Extended Data Fig. 2 nSREBP2 interacts with the transcriptional condensates at the target gene loci.
a, Western blotting showing that SREBP2 were successfully labelled with TurboID. b, Western blotting showing that SREBP2 were labelled with 50 μM Biotin for different time after treating with cholesterol depletion for 16 h in HeLa cells. c-e, Immunofluorescence staining showing SREBP2 puncta colocalized with P300 (c), MED15 (d) and histone H3 (e) under cholesterol depletion condition by super resolution imaging. After cholesterol depletion for 16 h, HeLa cells were immunofluorescence stained and then imaged with Nikon SIM super resolution microscope. f, Immunofluorescence staining showing SREBP2 puncta colocalized with BRD4 and Med1 under cholesterol depletion condition by super resolution imaging. After cholesterol depletion for 16 h, 293 T cells were immunofluorescence stained and then imaged with Nikon SIM super resolution microscope. g, Immunofluorescence staining showing SREBP2 puncta colocalized with BRD4 and Med1 under cholesterol depletion condition by super resolution imaging.

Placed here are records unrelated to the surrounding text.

(* ===== verification/ZoneObjectSize.v ===== *)
(** The measuring tool of the zone editor: views/js/zone-object-size.js.

    The user draws a rectangle round the smallest object that should alarm, and
    the thresholds of the zone are derived from it.  Module [ObjectSize] has the
    derivation, then the tool as a state next to the page of [ZoneForm] and one
    step per event of the page.  The order in which the two scripts attach their
    listeners is part of the model ([bindings]).  The still picture that can stand
    in for the live view, and the label beside the rectangle, are not modelled. *)
From stdpp Require Import gmap.
From Stdlib Require Import QArith Qround Lqa.
From S2P Require Import Prelude JsNum JsString NumText ZoneForm.
Import Zone.

Open Scope Z_scope.
Open Scope string_scope.
Open Scope js_scope.

Module ObjectSize.

(** ** The derivation *)

Definition DEFAULT_PIXEL_THRESHOLD : num := Fin 40.
Definition MIN_FILTER_KERNEL : num := Fin 3.

Definition MANAGED_FIELDS : list string :=
  ["MinPixelThreshold"; "MaxPixelThreshold"; "FilterX"; "FilterY"; "MinAlarmPixels"; "MaxAlarmPixels";
   "MinFilterPixels"; "MaxFilterPixels"; "MinBlobPixels"; "MaxBlobPixels"; "MinBlobs"; "MaxBlobs"; "OverloadFrames"].

Record ratios_t := Ratios { fraction : num; filter_ratio : num; blob_ratio : num }.
Record px_t := Px { alarm : num; filter_px : num; blob : num }.

(** The literal 0.01 *)
Definition hundredth : num := rnd (1 # 100).

Definition asPercentField (pct : num) : num :=
  nmin (Fin 100) (nmax hundredth (nround (pct * Fin 100)%num / Fin 100)%num).

Definition objectThresholdPixels (boxPx : num) (ratios : ratios_t) : option px_t :=
  if negb (Fin 0 <? boxPx)%num then None
  else
    let alarm := (fraction ratios * boxPx)%num in
    let filter := (alarm * filter_ratio ratios)%num in
    Some (Px alarm filter (filter * blob_ratio ratios)%num).

Definition pixelsToPercent (px zonePx : num) : jsval :=
  if negb (Fin 0 <? px)%num || negb (Fin 0 <? zonePx)%num then VNull
  else VNum (asPercentField (px / zonePx * Fin 100)%num).

Definition keepOr (current fallback : jsval) : jsval :=
  match current with
  | VUndef | VNull => fallback
  | _ => if String.eqb (js_to_string current) "" then fallback else current
  end.

(** A member of an object of texts. *)
Definition member (f : string) (o : gmap string string) : jsval :=
  match o !! f with Some v => VStr v | None => VUndef end.

Definition zoneSettingsForObject (boxPx zonePx : num) (current : gmap string string) (ratios : ratios_t)
    : option (list (string * jsval)) :=
  match objectThresholdPixels boxPx ratios with
  | None => None
  | Some px =>
      if negb (Fin 0 <? zonePx)%num then None
      else Some
        [("CheckMethod", VStr "Blobs");
         ("MinPixelThreshold", keepOr (member "MinPixelThreshold" current) (VNum DEFAULT_PIXEL_THRESHOLD));
         ("MaxPixelThreshold", VStr "");
         ("FilterX", keepOr (member "FilterX" current) (VNum MIN_FILTER_KERNEL));
         ("FilterY", keepOr (member "FilterY" current) (VNum MIN_FILTER_KERNEL));
         ("MinAlarmPixels", pixelsToPercent (alarm px) zonePx);
         ("MaxAlarmPixels", VStr "");
         ("MinFilterPixels", pixelsToPercent (filter_px px) zonePx);
         ("MaxFilterPixels", VStr "");
         ("MinBlobPixels", pixelsToPercent (blob px) zonePx);
         ("MaxBlobPixels", VStr "");
         ("MinBlobs", VNum (Fin 1));
         ("MaxBlobs", VStr "");
         ("OverloadFrames", VNum (Fin 0))]
  end.

Fixpoint setting (f : string) (values : list (string * jsval)) : jsval :=
  match values with
  | [] => VUndef
  | (g, v) :: rest => if String.eqb f g then v else setting f rest
  end.

Definition objectTooNarrowToFilter (rectWpx rectHpx filterX filterY : num) : bool :=
  (rectWpx <? nmax (nor filterX (Fin 0)) MIN_FILTER_KERNEL)%num
  || (rectHpx <? nmax (nor filterY (Fin 0)) MIN_FILTER_KERNEL)%num.

Definition normalizeRatio (value : string) : option num :=
  let n := nround (parseFloat value) in
  if negb (Fin 1 <=? n)%num || negb (n <=? Fin 100)%num then None else Some n.

Definition boxPercentForPixels (wPx hPx width height : num) : option (pt * pt) :=
  if negb (Fin 0 <? wPx)%num || negb (Fin 0 <? hPx)%num then None
  else if negb (Fin 0 <? width)%num || negb (Fin 0 <? height)%num then None
  else
    let w := nmin maxX (wPx / width * maxX)%num in
    let h := nmin maxY (hPx / height * maxY)%num in
    let x := ((maxX - w) / Fin 2)%num in
    let y := ((maxY - h) / Fin 2)%num in
    Some ((x, y), ((x + w)%num, (y + h)%num)).

(** ** The tool *)

Inductive warning := FilterTooSmall (fx fy : num) | Inactive | SizeNeeded.

Record tool := Tool {
  form : page;
  armed : bool;
  dragging : bool;
  startPct : pt;
  undoSnapshot : option (gmap string string);
  snapshotTaken : bool;
  lastBox : option (pt * pt);
  ratio_values : gmap string string;   (** the three ratio inputs, by key *)
  changed : gset string;               (** controls with the class objectSizeChanged *)
  undoShown : bool;
  panelShown : bool;
  rect : option (num * num * num * num);
  widthPx : string;
  heightPx : string;
  cookies : list (string * string);
  warnings : list warning
}.

#[export] Instance eta_tool : Eta tool := fun s =>
  Tool (form s) (armed s) (dragging s) (startPct s) (undoSnapshot s) (snapshotTaken s) (lastBox s) (ratio_values s)
    (changed s) (undoShown s) (panelShown s) (rect s) (widthPx s) (heightPx s) (cookies s) (warnings s).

After cholesterol depletion for 16 h, CHO-K1 cells were immunofluorescence stained and then imaged with Nikon SIM super resolution microscope. h, SREBP2 puncta colocalized with INSIG1 gene locus and BRD4 puncta in the nucleus under cholesterol depletion condition by DNA FISH imaging. After cholesterol depletion for 16 h, CHO-K1 cells were stained and then imaged with Delta Vision Ultra confocal microscope. i, Line scan analyses of the merged pictures in the zoomed images in (h) are depicted individually. c-h, Scale bars for the large images and zoomed images are 10 μm, 3 μm and 300 nm in (c-g), 3 μm and 300 nm in (h). Imaging data represents three independent experiments with similar results.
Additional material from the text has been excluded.